月曜日, 5月 29, 2006

Bus Journey

"Life is but a walking shadow.
It is a tale told by an idiot,
Full of sound and fury,
Signifying nothing."
----William Shakespeare, Macbeth

This blog is neither full of sound nor fury. The complete absence of sound is due to, in no small part, my inadequate grasp of the complexities of midi sound files and the fact that they take an eternity to upload. And by and large, the reflective theme of this webpage is narrated in a mild-mannered tone. Not much fury to speak of, then. So the only link this site has to the above quote by Macbeth is that it carries many tales told by the same idiot.

But can that be right? I'm not disputing about the part about the idiot; but is it right to say that life signifies nothing? Oh, certainly not, you say, before going on to eulogize on the fulfillment that love, honor and friendship brings. But even if life signifies something, does death wipe its meaning away? Does it count for nothing in the end?

Most of us see death as a black hole that takes everything away, and so are afraid of dying. Zen Buddhists who have given up their material possessions and mortal wants have nothing to lose, and are at peace with the notion of dying. While I'm far from being spiritually enlightened, I think that death does not necessarily have to take away, but rather it can give meaning to life.

During Chinese New Year, it is customary to visit immediate and extended family members; a grand family reunion, if you like. This festival has always been a joyous and boisterous occasion to renew kinship, where literally the young and old congregate. While the festival was an exciting opportunity to have fun with my cousins in the past; now that we're all in our early twenties', I'd taken more interest in the older folk in recent years.
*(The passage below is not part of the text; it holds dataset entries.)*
(* ===== verification/Deflate.v ===== *)
(** Deflate: kernel/src/deflate.rs, which compresses with the fixed codes of
    DEFLATE and matches found through chains of equal hashes.

    [Kernel] is the whole file; the two tables it allocates are always there
    (the function returns [None] when the kernel has no memory for them). *)
From Stdlib Require Import ZArith Lia List.
From stdpp Require Import base list gmap strings.
From S2P Require Import Prelude Text Arrays Machine Huff Inflate InflateBits InflateHuff InflateSpec InflateBlock InflateTables InflateWhole.
Open Scope Z_scope.

Module Kernel.

(** The [None] of [zlib_compress]. *)
Inductive too_small : Type :=
| TooSmall.
#[warnings="-notation-for-abbreviation"] Notation result := (outcome too_small).

Definition WINDOW : Z := 32768.
Definition HASH_BITS : Z := 15.
Definition MAX_MATCH : Z := 258.
Definition MIN_MATCH : Z := 3.
Definition MAX_CHAIN : nat := 24.

(** ** BitWriter *)

Record bit_writer : Type := BitWriter {
  out : list Z;
  position : Z;
  buffer : Z;
  count : Z;
  failed : bool
}.

(** The loop [while self.count >= 8]; each round takes eight. *)
Fixpoint put_loop (fuel : nat) (w : bit_writer) : bit_writer :=
  match fuel with
  | O => w
  | S fuel =>
      if 8 <=? count w then
        if zlen (out w) <=? position w then BitWriter (out w) (position w) 0 0 true
        else put_loop fuel (BitWriter (<[Z.to_nat (position w) := buffer w mod 256]> (out w)) (position w + 1) (Z.shiftr (buffer w) 8) (count w - 8) (failed w))
      else w
  end.

Definition put (value bits : Z) (w : bit_writer) : bit_writer :=
  put_loop (Z.to_nat (count w + bits))
    (BitWriter (out w) (position w) (Z.lor (buffer w) (Z.shiftl value (count w) mod 18446744073709551616)) (count w + bits) (failed w)).

Definition put_code (code bits : Z) (w : bit_writer) : bit_writer :=
  put (Z.shiftr (Inflate.Kernel.reverse_bits code) (32 - bits)) bits w.

Definition flush (w : bit_writer) : bit_writer := if 0 <? count w then put 0 (8 - count w) w else w.

Definition LENGTH_BASE : list Z :=
  [3; 4; 5; 6; 7; 8; 9; 10; 11; 13; 15; 17; 19; 23; 27; 31; 35; 43; 51; 59; 67; 83; 99; 115; 131; 163; 195; 227; 258].
Definition LENGTH_EXTRA : list Z :=
  [0; 0; 0; 0; 0; 0; 0; 0; 1; 1; 1; 1; 2; 2; 2; 2; 3; 3; 3; 3; 4; 4; 4; 4; 5; 5; 5; 5; 0].
Definition DISTANCE_BASE : list Z :=
  [1; 2; 3; 4; 5; 7; 9; 13; 17; 25; 33; 49; 65; 97; 129; 193; 257; 385; 513; 769; 1025; 1537; 2049; 3073; 4097; 6145; 8193; 12289; 16385; 24577].
Definition DISTANCE_EXTRA : list Z :=
  [0; 0; 0; 0; 1; 1; 2; 2; 3; 3; 4; 4; 5; 5; 6; 6; 7; 7; 8; 8; 9; 9; 10; 10; 11; 11; 12; 12; 13; 13].

(** The word of the fixed code for a symbol, and its length. *)
Definition fixed_word (symbol : Z) : Z * Z :=
  if symbol <=? 143 then (48 + symbol, 8)
  else if symbol <=? 255 then (400 + symbol - 144, 9)
  else if symbol <=? 279 then (symbol - 256, 7)
  else (192 + symbol - 280, 8).
Definition put_symbol (symbol : Z) (w : bit_writer) : bit_writer :=
  let '(code, bits) := fixed_word symbol in put_code code bits w.

(** ** Matches *)

Definition hash3 (bytes : list Z) (at_ : Z) : result Z :=
  b0 ← index bytes at_;
  b1 ← index bytes (at_ + 1);
  b2 ← index bytes (at_ + 2);
  let value := Z.lor (Z.lor b0 (Z.shiftl b1 8)) (Z.shiftl b2 16) in
  Ok (Z.shiftr (value * 2654435769 mod 4294967296) (32 - HASH_BITS)).

(** The loop that counts equal bytes, from [length]. *)
Fixpoint match_length (fuel : nat) (input : list Z) (at_ position limit length : Z) : result Z :=
  match fuel with
  | O => Unfinished
  | S fuel =>
      if length <? limit then
        a ← index input (at_ + length);
        b ← index input (position + length);
        if a =? b then match_length fuel input at_ position limit (length + 1) else Ok length
      else Ok length
  end.

(** Along the chain, [n] candidates at most. *)
Fixpoint search (n : nat) (input previous : list Z) (position limit candidate best_length best_distance : Z) : result (Z * Z) :=
  match n with
  | O => Ok (best_length, best_distance)
  | S n =>
      if candidate =? 0 then Ok (best_length, best_distance)
      else
        let at_ := candidate - 1 in
        distance ← usize (position - at_);
        if WINDOW <? distance then Ok (best_length, best_distance)
        else
          length ← match_length (S (Z.to_nat limit)) input at_ position limit 0;
          let '(best_length, best_distance, stop) :=
            if best_length <? length then (length, distance, length =? limit) else (best_length, best_distance, false) in
          if stop then Ok (best_length, best_distance)
          else
            candidate ← index previous (at_ mod WINDOW);
            search n input previous position limit candidate best_length best_distance
  end.

Definition find_match (input head previous : list Z) (position : Z) : result (Z * Z) :=
  if position + MIN_MATCH <=? zlen input then
    hash ← hash3 input position;
    candidate ← index head hash;
    search MAX_CHAIN input previous position (Z.min (zlen input - position) MAX_MATCH) candidate 0 0
  else Ok (0, 0).

(** [l.iter().rposition(|base| base <= x).unwrap_or(0)]. *)
Definition rposition (l : list Z) (x : Z) : Z :=
  match filter (fun k => zat l k <= x) (rev (pyrange 0 (zlen l))) with k :: _ => k | [] => 0 end.

Definition put_match (length distance : Z) (w : bit_writer) : bit_writer :=
  let li := rposition LENGTH_BASE length in
  let w := put_symbol (257 + li) w in
  let w := put (length - zat LENGTH_BASE li) (zat LENGTH_EXTRA li) w in
  let di := rposition DISTANCE_BASE distance in
  let w := put_code di 5 w in
  put (distance - zat DISTANCE_BASE di) (zat DISTANCE_EXTRA di) w.

(** Enters one position into the tables. *)
Definition index_position (input : list Z) (start : Z) (tables : list Z * list Z) (offset : Z) : result (list Z * list Z) :=
  let '(head, previous) := tables in
  let at_ := start + offset in
  if at_ + MIN_MATCH <=? zlen input then
    hash ← hash3 input at_;
    old ← index head hash;
    previous ← store previous (at_ mod WINDOW) old;
    entry ← u32 (at_ mod 4294967296 + 1);
    head ← store head hash entry;
    Ok (head, previous)
  else Ok tables.

Fixpoint compress_loop (fuel : nat) (input head previous : list Z) (position : Z) (w : bit_writer) : result bit_writer :=
  match fuel with
  | O => Unfinished
  | S fuel =>
      if position <? zlen input then
        '(best_length, best_distance) ← find_match input head previous position;
        '(w, advance) ←
          (if MIN_MATCH <=? best_length then Ok (put_match best_length best_distance w, best_length)
           else
             b ← index input position;
             Ok (put_symbol b w, 1));
        '(head, previous) ← foldK (index_position input position) (head, previous) (pyrange 0 advance);
        if failed w then Err TooSmall
        else compress_loop fuel input head previous (position + advance) w
      else Ok w
  end.

(** A panic of another function is a panic of this one. *)
Definition lift {E A} (o : outcome E A) : result A :=
  match o with Ok a => Ok a | Unfinished => Unfinished | _ => Panic end.

(** The output buffer and the length of the stream in it. *)
Definition zlib_compress (input output : list Z) : result (list Z * Z) :=
  let w := BitWriter output 0 0 0 false in
  let w := put 120 8 w in
  let w := put 156 8 w in
  let w := put 1 1 w in
  let w := put 1 2 w in
  w ← compress_loop (S (length input)) input (zeros 32768) (zeros WINDOW) 0 w;
  let w := flush (put_symbol 256 w) in
  checksum ← lift (Inflate.Kernel.adler32 input);
  let w := foldl (fun w byte => put byte 8 w) w (be_bytes 4 checksum) in
  if failed w then Err TooSmall else Ok (out w, position w).

End Kernel.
It might be a morbid and inappropriate thought given the celebratory occasion, but yet beneath all the festivities, in my mind's eye I see them dying. Their hair thinning and graying with each passing year, their faces wrinkling with age, and their eyesight increasingly beginning to fail them. And as my mind played back to my grandfather's funeral seven years ago, I saw myself at my aging relatives' traditional Chinese funerals, head bowed and knelt in front of their coffins, looking up and wondering if my converted Christian cousins were in attendance.

Albert Schweitzer wrote: When the path of life leads us to some vantage point where the scene around us fades away and we contemplate the distant view right to the end, let us not close our eyes. Let us pause for a moment, look at the distant view, and then carry on. Thinking about death in this way produces love for life. When we are familiar with death, we accept each week, each day, as a gift. Only if we are able thus to accept life---bit by bit---does it become precious.

So, instead of being afraid and pretending that the sceptre of death didn't exist, it might be more comforting to acknowledge that our limited time on earth makes us treasure and appreciate the people around us more.

I don't know where my ideas about death came about, but my grandfather's passing when I was fourteen taught me a lot about acceptance. I was very close to my grandfather, him having been a strong influence in my formative years with both of my parents working at that time. The line about people being harsh on their children but doting on their grandchildren is definitely true.

Anyway during that difficult period I had lots of negative emotions bottled up inside me. I was angry that certain people could just turn on the taps and weep unabashedly in spite of how they'd treated my grandfather. I was extremely guilt-ridden---for it was me who had discovered my grandfather when he was struck down by his stroke and didn't have the faintest idea of what to do. I was angry with my cousin for crying anyway even though he was too young to understand what death was, I was angry with my father for not being there at that ill-fated moment even though he might have, and above all I was angry at my own sense of helplessness.

I only got over my torment when I saw my grandfather again, in my dreams. I was walking towards the bus-stop opposite my house on my way to school as usual. Then I noticed that it looked the way it did ere its renovation a few years ago. Had time turned back, implausible as it may seem? Curious, I continued walking, studying the old bus-stop intently. There was an elderly man in blue shirt, black pants and shoes sitting under the shelter---my grandfather. Rapturous, I ran towards him and sank into his embrace, feeling his warm, comforting figure wrapped around me once more. I told him how much I missed him and that I loved him, oblivious to the crowd at the bus-stop.

One by one, the commuters left the bus-stop to board their respective buses, whilst I sat there confiding in my grandfather all the while. Eventually the bus to take me to school came, and my grandfather beckoned me to board it. I shook my head, looking searchingly into his benevolent eyes. Go, he insisted. Your bus is here. Reluctantly, I boarded the bus, and waved goodbye to him one last time.

That morning, I woke up basked in a light from a higher power. My grandfather used to walk me to and from primary school, and he had returned to release me from my torment. His journey was complete, he could now sit down resting at the bus-stop; but my bus had come calling, and I had my own long, arduous journey to undergo. But whenever I suffered bouts of motion sickness, I could always take heart, safe in the knowledge that my grandfather would be waiting for me at the terminal station.